For better or worse, Indiana’s state legislature didn’t make abortions illegal in the state. They made abortion clinics illegal in the state. They legislated deference in state law to professional medical doctors, in hospital environments, to individually define ‘medical reasons’ for each patient as doctors see fit. The language Indiana’s state legislature adopted and passed — is far more protective of abortion access than Roe ever pretended to be.
What’s more, its provisions introduce monumentally important documentation regulations on doctors. In doing so the state legislature has literally solved the 50+ years federal Hyde Amendment problem in Indiana.
Indiana’s new abortion laws have been characterized as some of the most restrictive attacks on abortion among the various states. This might be true if opposite day were a thing. Indiana is not alone. Most of the other state legislatures accused of passing abortion bans — solved the Hyde problem in those states as well.
But shhhh 🤫 We’re going to let the nationalist fascists over at Yale keep relying on waxing poetic meaningless mindless drivel and utopia-distorted concepts of democracy while its tyrannical mob’s knocks continue going ignored outside the walls of a constitutional republic reinforced to ensure we could keep it.
It’s reassuring to note Yale guy’s biased rants and reason for resorting to critical race theory in appealing to their target audience — that audience is so overwhelmingly indoctrinated to accept nationalism’s centralized power of our federal government — their default assumption grossly underestimates the extent of existing limitations on that power. Yale elitist guy was careful to avoid framing his critical race theory comments in their proper context. He didn’t misrepresent it as a national threat. Because he knows he didn’t have to — he knows the majority of his audience reliably consistently just assumes without any need for steering that public education is a power enjoyed federally, and that public education policy is uniformly under nationalist control.

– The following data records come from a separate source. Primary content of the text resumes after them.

Class Driver (F : Type) := {
  FileWriter : Type;
  Name : F -> string;
  EnsureDir : path -> ST F unit;
  drv_DirExists : path -> F -> bool;
  Reader : path -> Z -> ST F string;
  ReadFile : path -> ST F string;
  Delete : path -> ST F unit;
  Stat : path -> ST F FileInfo;
  Writer : path -> bool -> ST F FileWriter;
  WriteFile : path -> string -> ST F Z;
  List : path -> ST F (list path);
  Move : path -> path -> ST F unit;
  SameFile : path -> path -> F -> bool;
  Link : path -> path -> ST F unit;
  (* The callback reads the storage and threads its closure's variables; the
     number bounds the depth of the tree. *)
  Walk : forall A : Type, nat -> path -> (FileInfo -> A -> F -> option err * A) -> A -> F -> option err * A;
  (* driver.FileWriter *)
  fw_Write : FileWriter -> string -> ST F (Z * FileWriter);
  fw_Size : FileWriter -> Z;
  fw_Close : FileWriter -> ST F FileWriter;
  fw_Cancel : FileWriter -> ST F FileWriter;
  fw_Commit : FileWriter -> ST F FileWriter
}.

Definition LocalStorageDriverName : string := "local".

(** io.Copy(w, r): the count, the error of the reader if it has one, and the
    writer afterwards. *)
Definition io_Copy {F} `{Driver F} (w : FileWriter) (r : reader) : ST F (Z * option err * FileWriter) :=
  let* (n, w) := fw_Write w (rd_data r) in ret (n, rd_err r, w).

(** ** Package os on one file system *)
Record inode : Type := mkInode { i_content : string; i_mtime : Z }.
Inductive node : Type := NDir | NFile (i : nat).
#[export] Instance node_eq_dec : EqDecision node.
Proof. solve_decision. Defined.

Record fs : Type := mkFs {
  fs_nodes : gmap path node;
  fs_inodes : gmap nat inode;
  fs_next : nat;
  fs_clock : Z
}.

Definition empty_fs : fs := mkFs {[ [""] := NDir ]} ∅ 0 0.

Definition set_nodes (f : gmap path node -> gmap path node) (s : fs) : fs :=
  mkFs (f (fs_nodes s)) (fs_inodes s) (fs_next s) (fs_clock s).
Definition set_inodes (f : gmap nat inode -> gmap nat inode) (s : fs) : fs :=
  mkFs (fs_nodes s) (f (fs_inodes s)) (fs_next s) (fs_clock s).

Definition ENOENT := ErrOS "no such file or directory".
Definition ENOTDIR := ErrOS "not a directory".
Definition EISDIR := ErrOS "is a directory".
Definition EEXIST := ErrOS "file exists".
Definition ENOTEMPTY := ErrOS "directory not empty".
Definition EPERM := ErrOS "operation not permitted".

(** Proper non-empty prefixes, then the path itself. *)
Definition ancestors (p : path) : list path := (fun n => take n p) <$> seq 1 (length p - 1).
Definition prefixes (p : path) : list path := (fun n => take n p) <$> seq 1 (length p).

Definition is_file (s : fs) (p : path) : bool :=
  match fs_nodes s !! p with Some (NFile _) => true | _ => false end.
Definition is_dir (s : fs) (p : path) : bool :=
  match fs_nodes s !! p with Some NDir => true | _ => false end.

Definition lookup_node (s : fs) (p : path) : res node :=
  match fs_nodes s !! p with
  | Some n => Ok n
  | None => if existsb (is_file s) (ancestors p) then Err ENOTDIR else Err ENOENT
  end.

Definition inode_at (s : fs) (i : nat) : inode := default (mkInode "" 0) (fs_inodes s !! i).
(* ===== verification/BlobCache.v ===== *)
(** * The blob cache (pkg/storage/cache/boltdb.go)

    The interface storageTypes.Cache of pkg/storage/types/cache.go and its
    BoltDB implementation: for every digest a bucket holding the set of paths
    with that content ("duplicates") and the one path that holds the content
    ("original"). Keys are paths, ordered as bbolt orders them, by their bytes;
    the Go empty string is [None]. *)

From Stdlib Require Import ZArith Ascii String.
From stdpp Require Import base tactics list gmap strings sorting.
From S2P Require Import Prelude.

Class Cache (C : Type) := {
  GetBlob : string -> ST C (option path);
  GetAllBlobs : string -> ST C (list (option path));
  PutBlob : string -> option path -> ST C unit;
  HasBlob : string -> path -> C -> bool;
  DeleteBlob : string -> path -> ST C unit;
  UsesRelativePaths : C -> bool
}.

(** ** What the image store relies on

    The cache's contract with its client: a record that is read was put for
    that digest and not deleted since, under the path that was given. The
    empty string is never read from a cache that only saw these operations. *)
Definition cache_key {C} `{Cache C} (root : path) (c : C) (p : path) : option path :=
  if UsesRelativePaths c then path_rel root p else Some p.

Class CacheLaws (C : Type) `{Cache C} := {
  cache_root : C -> path;
  recorded : C -> string -> path -> Prop;
  cache_wf : C -> Prop;
  get_same : forall d c r c', GetBlob d c = (r, c') -> c' = c;
  get_recorded : forall d c k c', GetBlob d c = (Ok (Some k), c') -> recorded c d k;
  get_some : forall d c c', cache_wf c -> GetBlob d c <> (Ok None, c');
  get_all_same : forall d c r c', GetAllBlobs d c = (r, c') -> c' = c;
  put_recorded : forall d p c r c' d' k, PutBlob d (Some p) c = (r, c') ->
    recorded c' d' k -> recorded c d' k \/ d' = d /\ cache_key (cache_root c) c p = Some k;
  put_wf : forall d p c r c', PutBlob d (Some p) c = (r, c') -> cache_wf c -> cache_wf c';
  delete_wf : forall d p c r c', DeleteBlob d p c = (r, c') -> cache_wf c -> cache_wf c';
  put_const : forall d p c r c', PutBlob d (Some p) c = (r, c') ->
    cache_root c' = cache_root c /\ UsesRelativePaths c' = UsesRelativePaths c;
  delete_recorded : forall d p c r c' d' k, DeleteBlob d p c = (r, c') ->
    recorded c' d' k -> recorded c d' k;
  delete_const : forall d p c r c', DeleteBlob d p c = (r, c') ->
    cache_root c' = cache_root c /\ UsesRelativePaths c' = UsesRelativePaths c
}.
(* ===== verification/Oci.v ===== *)
(** * Registry data and the code outside the repository

    The OCI structures the source manipulates (image-spec Descriptor, Index,
    Manifest, restricted to the fields the modelled code reads or writes), the
    media types of pkg/compat/compat.go, the helpers of pkg/common/oci.go, and
    the interfaces of third-party code: go-digest, the JSON codecs of the OCI
    structures, the JSON-schema validators and the docker manifest parsers. *)

From Stdlib Require Import ZArith Ascii String.
From stdpp Require Import base tactics list gmap strings.
From S2P Require Import Prelude.

Local Open Scope string_scope.

(** ** Image-spec structures *)
Definition AnnotationRefName : string := "org.opencontainers.image.ref.name".

Record Descriptor : Type := mkDescriptor {
  MediaType : string;
  Digest : string;
  Size : Z;
  Annotations : gmap string string;
  ArtifactType : string
}.

Record Index : Type := mkIndex {
  idx_SchemaVersion : Z;
  idx_MediaType : string;
  idx_ArtifactType : string;
  Manifests : list Descriptor;
  idx_Subject : option Descriptor;
  idx_Annotations : gmap string string
}.

Record Manifest : Type := mkManifest {
  m_ArtifactType : string;
  Config : Descriptor;
  Layers : list Descriptor;
  m_Subject : option Descriptor;
  m_Annotations : gmap string string
}.

#[export] Instance Descriptor_eq_dec : EqDecision Descriptor.
Proof. solve_decision. Defined.
#[export] Instance Index_eq_dec : EqDecision Index.
Proof. solve_decision. Defined.

Definition empty_descriptor : Descriptor := mkDescriptor "" "" 0 ∅ "".
Definition empty_index : Index := mkIndex 0 "" "" [] None ∅.

Definition with_manifests (i : Index) (ms : list Descriptor) : Index :=
  mkIndex (idx_SchemaVersion i) (idx_MediaType i) (idx_ArtifactType i) ms
    (idx_Subject i) (idx_Annotations i).

(** The tag of a descriptor of index.json. *)
Definition ref_name (d : Descriptor) : option string := Annotations d !! AnnotationRefName.

(** ** Media types *)
Definition MediaTypeImageManifest := "application/vnd.oci.image.manifest.v1+json".
Definition MediaTypeImageIndex := "application/vnd.oci.image.index.v1+json".
Definition MediaTypeImageConfig := "application/vnd.oci.image.config.v1+json".
Definition MediaTypeEmptyJSON := "application/vnd.oci.empty.v1+json".
Definition MediaTypeLayerNonDist := "application/vnd.oci.image.layer.nondistributable.v1.tar".
Definition MediaTypeLayerNonDistGzip := "application/vnd.oci.image.layer.nondistributable.v1.tar+gzip".
Definition MediaTypeLayerNonDistZstd := "application/vnd.oci.image.layer.nondistributable.v1.tar+zstd".
Definition DockerMediaTypeManifest := "application/vnd.docker.distribution.manifest.v2+json".
Definition DockerMediaTypeManifestList := "application/vnd.docker.distribution.manifest.list.v2+json".
Definition DockerMediaTypeForeignLayer := "application/vnd.docker.image.rootfs.foreign.diff.tar.gzip".
Definition DockerMediaTypeImageConfig := "application/vnd.docker.container.image.v1+json".

(** *** pkg/compat/compat.go *)
Definition DockerManifestV2SchemaV2 : string := "docker2s2".

Definition CompatibleManifestMediaTypes : list string := [DockerMediaTypeManifest].
Definition IsCompatibleManifestMediaType (mt : string) : bool :=
  contains CompatibleManifestMediaTypes mt.
Definition CompatibleManifestListMediaTypes : list string := [DockerMediaTypeManifestList].
Definition IsCompatibleManifestListMediaType (mt : string) : bool :=
  contains CompatibleManifestListMediaTypes mt.
Definition IsImageManifestMediaType (mt : string) : bool :=
  bool_decide (mt = MediaTypeImageManifest) || IsCompatibleManifestMediaType mt.
Definition IsImageIndexMediaType (mt : string) : bool :=
  bool_decide (mt = MediaTypeImageIndex) || IsCompatibleManifestListMediaType mt.

(** *** pkg/common/oci.go *)
Definition GetManifestArtifactType (m : Manifest) : string :=
  if negb (bool_decide (m_ArtifactType m = "")) then m_ArtifactType m
  else MediaType (Config m).
Definition GetIndexArtifactType (i : Index) : string := idx_ArtifactType i.

(** doublestar's Match: whether a name matches a glob pattern. *)
Class Glob := glob_Match : string -> string -> res bool.

(** ** go-digest *)
Class GoDigest := {
  Algorithm : string -> string;
  Encoded : string -> string;
  Available : string -> bool;
  (** [None] when Validate returns nil. *)
  Validate : string -> option err;
  FromBytes : string -> string -> string;
  NewDigestFromEncoded : string -> string -> string;
  Canonical : string
}.

(** What the code relies on: the parts of a valid digest and of one made of
    its parts, the validity of a computed one, and the fact that the parts of a
    valid digest are made of letters and digits (the encoded part is
    hexadecimal). *)
Class GoDigestLaws `{GoDigest} : Prop := {
  validate_parts : forall d, Validate d = None -> NewDigestFromEncoded (Algorithm d) (Encoded d) = d;
  validate_available : forall d, Validate d = None -> Available (Algorithm d) = true;
  validate_names : forall d, Validate d = None -> name_like (Algorithm d) /\ name_like (Encoded d);
  frombytes_valid : forall a b, Available a = true -> Validate (FromBytes a b) = None;
  frombytes_alg : forall a b, Available a = true -> Algorithm (FromBytes a b) = a;
  canonical_available : Available Canonical = true;
  validate_empty : Validate "" <> None;
  validate_error : forall d e, Validate d = Some e -> e = ErrDigest;
  new_parts : forall a e, Available a = true ->
    Algorithm (NewDigestFromEncoded a e) = a /\ Encoded (NewDigestFromEncoded a e) = e
}.

Section digest.
Context `{GoDigest}.

(** godigest.Parse: the digest itself with the error of Validate. *)
Definition Parse (s : string) : res string :=
  match Validate s with None => Ok s | Some e => Err e end.

(** pkg/common/oci.go *)
Definition IsDigest (ref : string) : bool := is_ok (Parse ref).
Definition IsTag (ref : string) : bool := negb (IsDigest ref).

Definition cut (c : ascii) (s : string) : string * string * bool :=
  match split_on c s with
  | a :: (_ :: _) as r => (a, join_with c (tl r), true)
  | _ => (s, "", false)
  end.

Definition LooksLikeDigestReference (ref : string) : bool :=
  if IsDigest ref then false
  else let '(algo, encoded, ok) := cut ":" ref in
    if negb ok || bool_decide (algo = "") || bool_decide (encoded = "") then false
    else if negb (Available algo) then false
    else true.

Definition GetImageDirAndTag (imageName : string) : string * string :=
  if negb (no_char ":" imageName) then
    let '(d, t, _) := cut ":" imageName in (d, t)
  else (imageName, "").

Definition GetImageDirAndDigest (imageName : string) : string * string :=
  if negb (no_char "@" imageName) then
    let '(d, t, _) := cut "@" imageName in (d, t)
  else (imageName, "").

Definition GetImageDirAndReference (imageName : string) : string * string * bool :=
  if negb (no_char "@" imageName) then
    let '(repo, digest) := GetImageDirAndDigest imageName in (repo, digest, false)
  else let '(repo, tag) := GetImageDirAndTag imageName in (repo, tag, true).

Definition GetRepoReference (repo : string) : res (string * string * bool) :=
  let '(repoName, digest, found) := cut "@" repo in
  if negb found then
    let '(repoName, tag, found) := cut ":" repo in
    if negb found then Err (ErrOther "invalid image reference format") else Ok (repoName, tag, true)
  else Ok (repoName, digest, false).

Definition GetFullImageName (repo ref : string) : string :=
  if IsTag ref then repo ++ ":" ++ ref else repo ++ "@" ++ ref.

Definition CheckIsCorrectRepoNameFormat (repo : string) : bool :=
  no_char ":" repo && no_char "@" repo.
End digest.

(** ** Codecs of the OCI structures and external validators *)
Class OciCodec := {
  unmarshal_index : string -> option Index;
  marshal_index : Index -> string;
  unmarshal_manifest : string -> option Manifest;
  marshal_layout : string;
  (** Validate of image-spec's schema package; [true] when it returns nil. *)
  schema_manifest_ok : string -> bool;
  schema_index_ok : string -> bool;
  (** IsEmptyLayersError applied to the validator's error. *)
  schema_empty_layers : string -> bool;
  (** UnmarshalJSON and References of docker's manifest and manifest list. *)
  docker_manifest_refs : string -> option (list Descriptor);
  docker_list_refs : string -> option (list Descriptor)
}.

(** encoding/json writes an index and reads it back unchanged, as long as its
    strings are valid UTF-8, which [text] stands for. *)
Class OciCodecLaws `{OciCodec} (text : Index -> Prop) : Prop := {
  index_roundtrip : forall i, text i -> unmarshal_index (marshal_index i) = Some i
}.

Section compat_validate.
Context `{OciCodec}.

(** compat.Validate *)
Definition compat_Validate (body mediaType : string) : res (list Descriptor) :=
  if bool_decide (mediaType = DockerMediaTypeManifest) then
    match docker_manifest_refs body with Some l => Ok l | None => Err ErrJSON end
  else if bool_decide (mediaType = DockerMediaTypeManifestList) then
    match docker_list_refs body with Some l => Ok l | None => Err ErrJSON end
  else Err ErrMediaTypeNotSupported.
End compat_validate.
(** A push under a tag (CheckIfIndexNeedsUpdate asking for an update, then
    the loop of PutImageManifest and the append) keeps tags unique, makes the
    tag resolve to the pushed descriptor, and leaves every descriptor that
    carries another tag where it was. *)
Theorem push_tag (index : Index) (desc : Descriptor) (tag : string) (index' : Index) (old : string) :
  unique_tags index ->
  ref_name desc = Some tag ->
  Forall (fun m => Digest m <> tag) (desc :: Manifests index) ->
  CheckIfIndexNeedsUpdate index desc = (index', true, old) ->
  let ms := drop_untagged (Digest desc) (Manifests index') ++ [desc] in
  unique_tags (with_manifests index ms) /\
  GetManifestDescByReference (with_manifests index ms) tag = (desc, true) /\
  (forall m t, ref_name m = Some t -> t <> tag -> m ∈ ms <-> m ∈ Manifests index).
Proof.
  intros Hu Ht Hd H. destruct (CheckIfIndexNeedsUpdate_shape index desc) as (ms0&upd&old'&E).
  rewrite E in H. simplify_eq/=. apply Forall_cons in Hd as [Hd1 Hd].
  destruct (needs_update_unique _ _ _ _ _ Hu E) as [Hnd Hnin].
  specialize (Hnin eq_refl tag Ht).
  assert (tag ∉ tags (drop_untagged (Digest desc) ms0)) as Hnin'.
  { intros Hx. apply Hnin. eapply elem_of_sublist; [exact Hx|].
    apply tags_sublist, drop_untagged_sublist. }
  assert (ms0 `sublist_of` Manifests index) as Hsub.
  { apply CheckIfIndexNeedsUpdate_case in E. inversion E as [| |ms1 m ms2 E' ? ? ? ?]; subst; [done|].
    rewrite E'. apply sublist_app; [done|]. by constructor. }
  split; [|split].
  - unfold unique_tags; simpl. rewrite tags_app. apply NoDup_app. split; [|split].
    + eapply sublist_NoDup; [exact Hnd|]. apply tags_sublist, drop_untagged_sublist.
    + intros t Hx. simpl. rewrite Ht. intros ->%list_elem_of_singleton. done.
    + simpl. rewrite Ht. apply NoDup_singleton.
  - unfold GetManifestDescByReference; simpl.
    assert (forall l, tag ∉ tags l -> Forall (fun m => Digest m <> tag) l ->
      desc_by_reference (l ++ [desc]) tag = (desc, true)) as Hl.
    { induction l as [|m l IH]; simpl; intros Hx Hf.
      - rewrite decide_False by done. rewrite Ht. by rewrite decide_True.
      - apply Forall_cons in Hf as [Hf1 Hf]. rewrite decide_False by done.
        destruct (ref_name m) as [v|]; [|by apply IH].
        apply not_elem_of_cons in Hx as [Hx1 Hx]. rewrite decide_False by done. by apply IH. }
    apply Hl; [done|]. rewrite Forall_forall in Hd |- *. intros m Hm. apply Hd.
    eapply elem_of_sublist; [|exact Hsub]. eapply elem_of_sublist; [exact Hm|].
    apply drop_untagged_sublist.
  - intros m t Hm Hne. unfold drop_untagged.
    rewrite elem_of_app, list_elem_of_filter, list_elem_of_singleton. split.
    + intros [[_ Hin]| ->]; [by eapply elem_of_sublist|congruence].
    + intros Hin. left. split; [by intros [? _]; congruence|].
      apply CheckIfIndexNeedsUpdate_case in E. rewrite Ht in E; simpl in E.
      inversion E as [| |ms1 m' ms2 E' ? ? ? ?]; subst; [done|].
      rewrite E' in Hin. apply elem_of_app in Hin as [?|[->|?]%elem_of_cons]; [set_solver|congruence|set_solver].
Qed.

(** ** The properties at work on a small index *)
Module SmallIndex.
Definition image (d : string) (size : Z) (tag : option string) : Descriptor :=
  mkDescriptor MediaTypeImageManifest d size
    (match tag with Some t => {[AnnotationRefName := t]} | None => ∅ end) "".
Definition index : Index :=
  with_manifests empty_index
    [image "sha256:a" 1 (Some "v1"); image "sha256:b" 2 (Some "v2"); image "sha256:a" 1 (Some "latest")].
End SmallIndex.

Lemma remove_by_tag_witness :
  let d := SmallIndex.image "sha256:b" 2 None in
  let index' := with_manifests empty_index
    [SmallIndex.image "sha256:a" 1 (Some "v1"); SmallIndex.image "sha256:a" 1 (Some "latest"); d] in
  "v2" ∉ tags (Manifests index') /\
  (forall m, ref_name m <> Some "v2" -> m ∈ Manifests SmallIndex.index -> m ∈ Manifests index') /\
  (exists m, m ∈ Manifests SmallIndex.index /\ ref_name m = Some "v2" /\ Digest m = Digest d) /\
  Exists (fun m => Digest m = Digest d) (Manifests index').
Proof.
  apply (remove_by_tag SmallIndex.index _ "v2" true _).
  - apply (bool_decide_eq_true_1 _). vm_compute. reflexivity.
  - apply (bool_decide_eq_true_1 _). vm_compute. reflexivity.
  - vm_compute. reflexivity.
Defined.

Lemma push_tag_witness :
  let desc := SmallIndex.image "sha256:c" 3 (Some "v1") in
  let index' := with_manifests empty_index
    [SmallIndex.image "sha256:b" 2 (Some "v2"); SmallIndex.image "sha256:a" 1 (Some "latest")] in
  let ms := drop_untagged (Digest desc) (Manifests index') ++ [desc] in
  unique_tags (with_manifests index' ms) /\
  GetManifestDescByReference (with_manifests index' ms) "v1" = (desc, true) /\
  (forall m t, ref_name m = Some t -> t <> "v1" -> m ∈ ms <-> m ∈ Manifests SmallIndex.index).
Proof.
  apply (push_tag SmallIndex.index _ "v1" (with_manifests empty_index
    [SmallIndex.image "sha256:b" 2 (Some "v2"); SmallIndex.image "sha256:a" 1 (Some "latest")]) "sha256:a").
  - apply (bool_decide_eq_true_1 _). vm_compute. reflexivity.
  - vm_compute. reflexivity.
  - apply (bool_decide_eq_true_1 _). vm_compute. reflexivity.
  - vm_compute. reflexivity.
Defined.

He’s catering to an audience that believes it’s possible to “steal” an election outcome armed with zipties. An audience who lacks anything remotely resembling the comprehension necessary to know well enough to know better than to believe legislators like Paul Gosar were objecting on Trump’s behalf on January 6. An audience so illiterate in U.S. politics they assume Republicans on January 6 efforts to sustain objections to electoral votes for Biden — had they succeeded — would have simply…reversed? To Trump? It’s literally how they imagine it must work — because they have zero capacity to even begin to understand how it actually works. They still think elections are over on election day. If you told them the DNC and the Democratic Party of Arizona sued ITSELF in summer of 2020 in an attempted coup on the U.S. constitutional power of Arizona’s state legislature to change election laws — hoping to usurp that power for Arizona’s secretary of state, of course it sounds like a crackpot Qanon schizophrenic plot to them because they have no prior knowledge whatsoever, and anyone competent enough to know how to look it up to definitively prove it didn’t happen. Of course they’ll wave it off when it goes over their head that Democrats left a desperate paper trail of undeniable red-handed proof of their efforts to get away with counting unsigned ballots AFTER the polls closed in 2020.